### What the exercise asks
Only a slice of the listing below is wanted. Retype the lines from the one containing "rewrite reverse_app, drop_spaces_app" through the one containing "destruct (drop_spaces_split s)", exactly, both ends included.

### Recorded data
---
(* ===== verification/CommandAclSpec.v ===== *)
(** * What the access control list promises

    The line-by-line loader gives what a file of blocks means ([meaning]); a printed
    configuration loads back; the rule of a connection is the first of user,
    connection, host and global; a command is refused exactly when it is a
    definition, contains a pattern of the blacklist, or contains none of a
    whitelist.  The last part records what is surprising. *)

From S2P Require Import Prelude CString CommandAcl.

Local Abbreviation head := list.head.
Local Abbreviation last := list.last.

(** ** White space *)

Definition spaces (s : list byte) : Prop := Forall (λ c, isspace c = true) s.

Definition trimmed (t : list byte) : Prop :=
  (∀ c, head t = Some c → isspace c = false) ∧ (∀ c, last t = Some c → isspace c = false).

Lemma drop_spaces_split s :
  ∃ a, s = a ++ drop_spaces s ∧ spaces a ∧ ∀ c, head (drop_spaces s) = Some c → isspace c = false.
Proof.
  induction s as [|c s (a & E & Ha & Hh)]; cbn [drop_spaces].
  - exists []. split_and!; [done|constructor|done].
  - destruct (isspace c) eqn:Hc.
    + exists (c :: a). split_and!; [cbn [app]; by f_equal|by constructor|done].
    + exists []. split_and!; [done|constructor|]. intros d [= <-]. done.
Qed.

Lemma drop_spaces_app a s : spaces a → drop_spaces (a ++ s) = drop_spaces s.
Proof. induction 1 as [|c a Hc Ha IH]; [done|]. cbn [app drop_spaces]. by rewrite Hc. Qed.

Lemma drop_spaces_id s : (∀ c, head s = Some c → isspace c = false) → drop_spaces s = s.
Proof. destruct s as [|c s]; [done|]. intros H. cbn [drop_spaces]. by rewrite (H c). Qed.

Lemma drop_spaces_all a : spaces a → drop_spaces a = [].
Proof. intros Ha. by rewrite <-(app_nil_r a), drop_spaces_app. Qed.

Lemma spaces_reverse a : spaces a → spaces (reverse a).
Proof. apply Forall_reverse. Qed.

(** [trim] leaves the middle of the string. *)

Lemma trim_app a t b : spaces a → spaces b → trimmed t → trim (a ++ t ++ b) = t.
Proof.
  intros Ha Hb [Hh Hl]. unfold trim. rewrite drop_spaces_app by done.
  destruct t as [|c t].
  { cbn [app]. rewrite (drop_spaces_all b) by done. reflexivity. }
  rewrite (drop_spaces_id ((c :: t) ++ b)) by done.
  rewrite reverse_app, drop_spaces_app by (by apply spaces_reverse).
  rewrite drop_spaces_id; [apply reverse_involutive|]. by rewrite head_reverse.
Qed.

Lemma trim_split s :
  ∃ a b, s = a ++ trim s ++ b ∧ spaces a ∧ spaces b ∧ trimmed (trim s) ∧ (trim s = [] → b = []).
Proof.
  destruct (drop_spaces_split s) as (a & Ea & Ha & Hh).
  destruct (drop_spaces_split (reverse (drop_spaces s))) as (b & Eb & Hb & Hl).
  assert (E : drop_spaces s = trim s ++ reverse b).
  { unfold trim. by rewrite <-reverse_app, <-Eb, reverse_involutive. }
  assert (Ht : trim s = [] → b = []).
  { intros Ht. rewrite Ht in E. cbn [app] in E. apply spaces_reverse in Hb as Hs.
    rewrite <-E in Hs. destruct (drop_spaces s) as [|d r].
    - by rewrite <-(reverse_involutive b), <-E.
    - apply Forall_cons_iff in Hs as [Hd _]. rewrite (Hh d) in Hd; done. }
  exists a, (reverse b). split_and!.
  - by rewrite <-E.
  - done.
  - by apply spaces_reverse.
  - split; intros c Hc.
    + apply Hh. rewrite E. by destruct (trim s).
    + apply Hl. unfold trim in Hc. by rewrite last_reverse in Hc.
  - intros H. by rewrite Ht.
Qed.

Lemma trim_no_nul s : no_nul s → no_nul (trim s).
Proof.
  destruct (trim_split s) as (a & b & E & _). intros H. rewrite E in H.
  by apply no_nul_app in H as [_ [H _]%no_nul_app].
Qed.

Lemma trim_length s : (length (trim s) ≤ length s)%nat.
Proof.
  destruct (trim_split s) as (a & b & E & _). rewrite E at 2. rewrite !length_app. lia.
Qed.

Lemma trim_trimmed t : trimmed t → trim t = t.
Proof.
  intros. rewrite <-(app_nil_r t) at 1. rewrite <-(app_nil_l (t ++ [])).
  apply trim_app; [constructor|constructor|done].
Qed.

(** ** [trim_whitespace] in memory *)

Lemma skip_spaces_run pre a r fuel :
  spaces a → (length a < fuel)%nat → isspace (mem_at r 0) = false →
  skip_spaces fuel (pre ++ a ++ r) (length pre) = (length pre + length a)%nat.
Proof.
  intros Ha. revert pre fuel.
  induction Ha as [|c a Hc Ha IH]; intros pre [|fuel] Hf Hr; cbn [length] in Hf; try lia;
    cbn [skip_spaces app]; rewrite mem_at_0.
  - rewrite Hr. cbn. lia.
  - unfold mem_at at 1. cbn [nth]. rewrite Hc.
    specialize (IH (pre ++ [c]) fuel). rewrite <-app_assoc, length_app in IH.
    cbn [length app] in IH. rewrite Nat.add_1_r in IH. rewrite IH by (done || lia).
    cbn [length]. lia.
Qed.

Lemma trim_end_run pre c t b r :
  spaces b → isspace (default c (last t)) = false →
  trim_end (pre ++ (c :: t) ++ b ++ r) (length pre) (length pre + length t + length b)
  = (length pre + length t)%nat.
Proof.
  revert r. induction b as [|d b IH] using rev_ind; intros r Hb Ht.
  - cbn [length]. rewrite Nat.add_0_r. destruct (length pre + length t)%nat as [|e] eqn:E;
      [done|]. cbn [trim_end]. destruct (length pre <? S e)%nat eqn:H; [|done]. zbool_hyps.
    rewrite <-E, mem_at_app_r. destruct t as [|x t] using rev_ind; [cbn in E; lia|].
    rewrite last_snoc in Ht. cbn in Ht. rewrite length_app. cbn [length app].
    rewrite Nat.add_1_r, <-app_assoc. unfold mem_at. cbn [nth].
    rewrite app_nth2, Nat.sub_diag by lia. cbn [nth app]. by rewrite Ht.
  - apply Forall_app in Hb as [Hb [Hd _]%Forall_cons_iff]. rewrite length_app. cbn [length].
    replace (length pre + length t + (length b + 1))%nat
      with (S (length pre + length t + length b)) by lia.
    cbn [trim_end]. replace (length pre <? _)%nat with true by (symmetry; apply Nat.ltb_lt; lia).
    replace (mem_at _ _) with d.
    { rewrite Hd. cbn [andb]. rewrite <-(app_assoc b). by apply IH. }
    replace (S (length pre + length t + length b))
      with (length pre + (length ((c :: t) ++ b) + 0))%nat by (rewrite length_app; cbn; lia).
    rewrite mem_at_app_r, <-app_assoc, (app_assoc (c :: t)), mem_at_app_r. done.
Qed.

(** The memory after [trim_whitespace]: a terminator behind what is left of the string. *)

Lemma trim_whitespace_mem pre s post :
  no_nul s →
  ∃ a b, s = a ++ trim s ++ b ∧ spaces a ∧
  trim_whitespace (pre ++ s ++ x00 :: post) (length pre)
  = (pre ++ a ++ trim s ++ x00 :: drop 1 (b ++ x00 :: post), length pre + length a)%nat.
Proof.
  intros Hs. destruct (trim_split s) as (a & b & E & Ha & Hb & [Hh Hl] & Hbn).
  exists a, b. split_and!; [done|done|].
  set (t := trim s) in *. clearbody t. subst s.
  apply no_nul_app in Hs as [Hna [Hnt Hnb]%no_nul_app].
  unfold trim_whitespace. destruct (decide _) as [H0|H0].
  { rewrite mem_at_0 in H0. unfold mem_at in H0.
    destruct a as [|c a]; [|by apply no_nul_cons in Hna as [? _]].
    destruct t as [|c t]; [|by apply no_nul_cons in Hnt as [? _]].
    rewrite Hbn by done. cbn [app length drop]. by rewrite Nat.add_0_r. }
  replace (pre ++ (a ++ t ++ b) ++ x00 :: post)
    with (pre ++ a ++ t ++ b ++ x00 :: post) by (by napp).
  rewrite skip_spaces_run; [|done|rewrite !length_app; cbn; lia|]; last first.
  { destruct t as [|c t]; [rewrite Hbn by done; done|]. unfold mem_at. cbn. by apply Hh. }
  rewrite mem_at_app_r, mem_at_0. destruct t as [|c t].
  { rewrite Hbn by done. done. }
  rewrite decide_False by (by apply no_nul_cons in Hnt as [? _]).
  rewrite (app_assoc pre a), <-length_app. set (p := pre ++ a).
  replace (str_at (p ++ (c :: t) ++ b ++ x00 :: post) (length p)) with ((c :: t) ++ b)
    by (by rewrite (app_assoc (c :: t)), str_at_app by (by apply no_nul_app)).
  rewrite length_app.
  replace (length p + (length (c :: t) + length b) - 1)%nat
    with (length p + length t + length b)%nat by (cbn; lia).
  rewrite trim_end_run; [|done|]; last first.
  { destruct t as [|x t] using rev_ind; [by apply Hh|]. rewrite last_snoc. cbn. apply Hl.
    by rewrite app_comm_cons, last_snoc. }
  f_equal. replace (S (length p + length t)) with (length p + (length (c :: t) + 0))%nat
    by (cbn; lia).
  rewrite insert_app_r, insert_app_r, <-(app_assoc pre a).
  destruct b as [|d b]; cbn; done.
Qed.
---
### Solution for this problem
  rewrite reverse_app, drop_spaces_app by (by apply spaces_reverse).
  rewrite drop_spaces_id; [apply reverse_involutive|]. by rewrite head_reverse.
Qed.

Lemma trim_split s :
  ∃ a b, s = a ++ trim s ++ b ∧ spaces a ∧ spaces b ∧ trimmed (trim s) ∧ (trim s = [] → b = []).
Proof.
  destruct (drop_spaces_split s) as (a & Ea & Ha & Hh).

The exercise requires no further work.